Faltaba algo más, sin embargo, y era confirmar si lo que activa las glándulas de Brunner a través del nervio vago, también afecta a las bacterias en el intestino. Para saber más de eso, entonces, usaron algo conocido como péptido colecistoquinina (CCK), una sustancia química que actúa como una hormona en el cuerpo, estimulando la secreción de jugos digestivos y moco en el intestino, incluyendo la actividad de las glándulas de Brunner. Administraron esta sustancia, observando un aumento significativo de bacterias del tipo Lactobacillus en las muestras de tejido del intestino delgado y grueso, así como en las heces.
Dentro del grupo de Lactobacillus, las especies L. rhamnosus y L. johnsonii crecieron, lo que se confirmó mediante análisis de secuenciación del ADN bacteriano. Estas bacterias son beneficiosas para la salud intestinal, ya que ayudan a mantener el equilibrio del microbioma, favorecen la digestión de los alimentos, y pueden tener efectos positivos sobre el sistema inmunológico. L. rhamnosus es conocida por su capacidad para prevenir y tratar la diarrea y por su efecto positivo en la salud digestiva general, mientras que L. johnsonii también contribuye al equilibrio microbiano y puede ayudar a fortalecer la barrera intestinal.
Cuando se extirparon las glándulas de Brunner de los ratones, el crecimiento de Lactobacillus inducido por la sustancia química se detuvo completamente. Cortar el nervio vago también eliminó el aumento de Lactobacillus, corroboraron después. Los científicos, además, examinaron las glándulas y descubrieron que se conectan a fibras del nervio vago, una vía de comunicación entre el intestino y el cerebro.
Lo clave es que estas fibras van directamente a la amígdala central cerebral, que está involucrada en la regulación de las respuestas emocionales y el estrés. Cuando los investigadores sometieron a estrés a los ratones, se redujo la actividad de esta amígdala, lo que, a su vez, tuvo un efecto dañino en las glándulas de Brunner. En otras palabras, el estrés crónico tiene un efecto similar al daño físico en estas glándulas.
Cerebro - Intestino
Con estos experimentos, los científicos lograron identificar un circuito neuroglandular sensible al estrés que vincula los estados cerebrales con los cambios en el microbioma intestinal. Los circuitos cerebrales relacionados con las emociones controlan las glándulas de Brunner a través del nervio vago; las secreciones mucosas de estas glándulas apoyan la proliferación de microbios, en particular los Lactobacillus, que son muy necesarios para la salud intestinal.

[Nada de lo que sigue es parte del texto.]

(* ===== verification/EffectExecutor.v ===== *)
(** * At-most-once execution of effectful tools ([runtime/effect_executor.py])

    [DurableEffectToolExecutor.execute] reserves the effect's identity, runs the tool
    once, hashes its output and commits; every other way out marks the tombstone
    failed or indeterminate. Like the budgeted provider it is a program over a store
    that other clients change, under the forecast of [Durable], proved against an
    interface that [EffectLedger] implements. The registry's answers for a call, the
    identity binding and the tool itself are parameters. *)

From Stdlib Require Import ZArith Lia String Ascii.
From stdpp Require Import base gmap strings list fin_maps relations.
From S2P Require Import Prelude Strings Sql Durable Json Policy MonetaryLedger BudgetedProvider EffectLedger.
Open Scope Z_scope.

(** ** Evidence of an output

    A Python value as the tool built it; a container carries its identity. [POther]
    is any value of another type or a container with a key that is not a string. *)

#[warnings="-register-all"]
Inductive pyval : Type :=
| PNone
| PBool (b : bool)
| PInt (z : Z)
| PFloat (finite : bool) (repr : string)
| PStr (s : string)
| PDict (identity : nat) (items : list (string * pyval))
| PList (identity : nat) (items : list pyval)
| POther.

Definition MAX_NODES : Z := 4096.
Definition MAX_DEPTH : Z := 32.
Definition MAX_STRING : Z := 16384.
Definition MAX_OUTPUT : Z := 1048576.

(** [stack.append((key, depth + 1)); stack.append((item, depth + 1))] for each item. *)
Definition push_items (items : list (string * pyval)) (depth : Z) (stack : list (pyval * Z)) : list (pyval * Z) :=
  fold_left (fun st kv => (kv.2, depth + 1) :: (PStr kv.1, depth + 1) :: st) items stack.

Definition push_list (items : list pyval) (depth : Z) (stack : list (pyval * Z)) : list (pyval * Z) :=
  fold_left (fun st v => (v, depth + 1) :: st) items stack.
Lemma walks_items i items depth active : i ∉ active ->
  Forall (fun kv => forall n, walks (EValue kv.2 depth) ({[ i ]} ∪ active) ({[ i ]} ∪ active) n
                                (check kv.2 depth ({[ i ]} ∪ active) n)) items ->
  forall n, walks_on (EMapping items depth) i active n
    (visit (fun kv n => match key_check kv.1 (n + 1) with
                        | Some e => (n + 1, Some e)
                        | None => check kv.2 depth ({[ i ]} ∪ active) (n + 1)
                        end) items n).
Proof.
  intros Hi. induction 1 as [|[key x] items Hx _ IH]; intros n.
  - apply (walks_stop _ _ _ _ depth); [done|by left].
  - cbn [visit fst snd]. destruct (key_check key (n + 1)) as [err|] eqn:Hk.
    { exists 1%nat. cbn [fst snd]. split; [lia|]. split; [lia|]. intros fuel stack. cbn [walk Nat.add]. by rewrite Hk. }
    cbn [fst snd] in Hx. specialize (Hx (n + 1)). destruct (check x depth _ (n + 1)) as [m [err|]] eqn:Hc.
    + destruct Hx as (k & Hm & Hcost & Hw). exists (S k). cbn [fst snd] in *. split; [lia|]. split; [lia|].
      intros fuel stack. cbn [walk Nat.add]. rewrite Hk. apply Hw.
    + destruct Hx as (k & Hm & Hcost & Hw). destruct (IH m) as (k' & Hm' & Hcost' & Hw'). cbn [fst snd] in *.
      exists (S (k + k')). split; [lia|]. split; [lia|].
      intros fuel stack. cbn [walk Nat.add]. rewrite Hk, <- Nat.add_assoc, Hw. apply Hw'.
Qed.

Lemma walks_list i items depth active : i ∉ active ->
  Forall (fun x => forall n, walks (EValue x depth) ({[ i ]} ∪ active) ({[ i ]} ∪ active) n
                                (check x depth ({[ i ]} ∪ active) n)) items ->
  forall n, walks_on (EList items depth) i active n
    (visit (fun x n => check x depth ({[ i ]} ∪ active) n) items n).
Proof.
  intros Hi. induction 1 as [|x items Hx _ IH]; intros n.
  - apply (walks_stop _ _ _ _ depth); [done|by right].
  - cbn [visit]. specialize (Hx n). destruct (check x depth _ n) as [m [err|]] eqn:Hc.
    + destruct Hx as (k & Hm & Hcost & Hw). exists (S k). cbn [fst snd] in *. split; [lia|]. split; [lia|].
      intros fuel stack. cbn [walk Nat.add]. apply Hw.
    + destruct Hx as (k & Hm & Hcost & Hw). destruct (IH m) as (k' & Hm' & Hcost' & Hw'). cbn [fst snd] in *.
      exists (S (k + k')). split; [lia|]. split; [lia|].
      intros fuel stack. cbn [walk Nat.add]. rewrite <- Nat.add_assoc, Hw. apply Hw'.
Qed.

Lemma check_walks v : forall depth active n, walks (EValue v depth) active active n (check v depth active n).
Proof.
  induction v as [|b|z|finite t|s|i items IH|i items IH|] using value_nested_ind; intros depth active n;
    unfold check; fold check; (destruct (MAX_IDENTITY_NODES <? n + 1) eqn:Hn;
      [exists 1%nat; cbn [fst snd]; split; [lia|]; split; [lia|]; intros; cbn [walk Nat.add]; by rewrite Hn|]).
  1-5, 8: exists 1%nat; cbn [fst snd]; split; [lia|]; split; [lia|]; intros; cbn [walk Nat.add]; rewrite Hn; try done.
  - by destruct finite.
  - unfold _unicode_bytes, require. by destruct (len s <=? MAX_IDENTITY_STRING_BYTES).
  - destruct (enter_check i depth active) as [err|] eqn:He.
    { exists 1%nat; cbn [fst snd]; split; [lia|]; split; [lia|]; intros; cbn [walk Nat.add]. by rewrite Hn, He. }
    destruct (walks_items i items (depth + 1) active) with (n := n + 1) as (k & Hm & Hcost & Hw);
      [by apply enter_fresh in He as [_ ?]|eapply Forall_impl; [exact IH|]; intros kv Hkv m; apply Hkv|].
    exists (S k). split; [lia|]. split; [lia|]. intros fuel stack. cbn [walk Nat.add]. rewrite Hn, He. apply Hw.
  - destruct (enter_check i depth active) as [err|] eqn:He.
    { exists 1%nat; cbn [fst snd]; split; [lia|]; split; [lia|]; intros; cbn [walk Nat.add]. by rewrite Hn, He. }
    destruct (walks_list i items (depth + 1) active) with (n := n + 1) as (k & Hm & Hcost & Hw);
      [by apply enter_fresh in He as [_ ?]|eapply Forall_impl; [exact IH|]; intros kv Hkv m; apply Hkv|].
    exists (S k). split; [lia|]. split; [lia|]. intros fuel stack. cbn [walk Nat.add]. rewrite Hn, He. apply Hw.
Qed.

(** *** What the check accepts *)

(** Strings within bounds, finite floats, string keys, no cycle, depth below the limit. *)
Fixpoint shaped (v : value) (depth : Z) (active : gset nat) : bool :=
  match v with
  | VNone | VBool _ | VInt _ => true
  | VFloat finite _ => finite
  | VStr s => len s <=? MAX_IDENTITY_STRING_BYTES
  | VDict i items =>
      (depth <? MAX_IDENTITY_NESTING_DEPTH) && bool_decide (i ∉ active)
      && forallb (fun kv => match kv.1 with Some k => len k <=? MAX_IDENTITY_STRING_BYTES | None => false end
                            && shaped kv.2 (depth + 1) ({[ i ]} ∪ active)) items
  | VList i items =>
      (depth <? MAX_IDENTITY_NESTING_DEPTH) && bool_decide (i ∉ active)
      && forallb (fun x => shaped x (depth + 1) ({[ i ]} ∪ active)) items
  | VOther => false
  end.

(** Values and keys. *)
Fixpoint node_count (v : value) : Z :=
  match v with
  | VDict _ items => 1 + fold_right (fun kv acc => 1 + node_count kv.2 + acc) 0 items
  | VList _ items => 1 + fold_right (fun x acc => node_count x + acc) 0 items
  | _ => 1
  end.

Lemma node_count_pos v : 0 < node_count v.
Proof.
  induction v as [| | | | |i items IH|i items IH|] using value_nested_ind; cbn [node_count]; try lia.
  - induction IH as [|kv items Hkv _ IHl]; cbn [fold_right]; lia.
  - induction IH as [|x items Hx _ IHl]; cbn [fold_right]; lia.
Qed.

Definition weight {A} (w : A -> Z) (l : list A) : Z := fold_right (fun x acc => w x + acc) 0 l.

Lemma visit_check_spec {A} (f : A -> Z -> Z * option identity_error) (p : A -> bool) (w : A -> Z) l :
  Forall (fun x => 0 <= w x /\ forall n m, n <= MAX_IDENTITY_NODES ->
    f x n = (m, None) <-> p x = true /\ n + w x <= MAX_IDENTITY_NODES /\ m = n + w x) l ->
  forall n m, n <= MAX_IDENTITY_NODES ->
    visit f l n = (m, None) <-> forallb p l = true /\ n + weight w l <= MAX_IDENTITY_NODES /\ m = n + weight w l.
Proof.
  induction 1 as [|x l [Hw Hx] Hl IH]; intros n m Hn.
  - cbn. split; [intros [= <-]; lia|]. intros (_ & _ & ->). by rewrite Z.add_0_r.
  - assert (0 <= weight w l) by (clear -Hl; unfold weight; induction Hl as [|? ? [? _]]; cbn [fold_right]; lia).
    cbn [visit forallb]. rewrite andb_true_iff. change (weight w (x :: l)) with (w x + weight w l). split.
    + destruct (f x n) as [m' [e|]] eqn:Hf; [done|]. apply Hx in Hf as (Hp & Hle & ->); [|done]. fold (visit f).
      intros (? & ? & ?)%IH; [|done]. repeat split; [done..| |]; lia.
    + intros ([Hp Hps] & Hle & ->). destruct (Hx n (n + w x) Hn) as [_ Hf]. rewrite Hf by (split; [done|lia]).
      fold (visit f). apply IH; [lia|]. repeat split; [done| |]; lia.
Qed.

Lemma node_count_dict i items : node_count (VDict i items) = 1 + weight (fun kv => 1 + node_count kv.2) items.
Proof. reflexivity. Qed.
Lemma node_count_list i items : node_count (VList i items) = 1 + weight node_count items.
Proof. reflexivity. Qed.

Lemma enter_check_spec i depth active :
  enter_check i depth active = None <-> (depth <? MAX_IDENTITY_NESTING_DEPTH) && bool_decide (i ∉ active) = true.
Proof.
  unfold enter_check. rewrite Z.ltb_antisym. destruct (_ <=? depth); [done|].
  rewrite bool_decide_not. by destruct (bool_decide (i ∈ active)).
Qed.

“Este artículo es muy inspirador”, afirmó para la sección de noticias de Nature, Christoph Thaiss, microbiólogo y neurocientífico de la Universidad de Pensilvania en Filadelfia. Según él, comprender las vías específicas que conectan el cerebro y el intestino podría ayudar a los investigadores a estudiar cuestiones como por qué algunas personas son más resistentes al estrés que otras.
El estudio, definió también a ese portal John Cryan, del University College Cork (Irlanda), que revisó la investigación, “es una proeza técnica”. Investigaciones futuras deberán ahondar más en los detalles de esa conexión. Algo clave es que las vías de comunicación en los ratones podrían no ser idénticas a las de los humanos, así que los científicos deberán corroborar y detallar eso en modelos con humanos.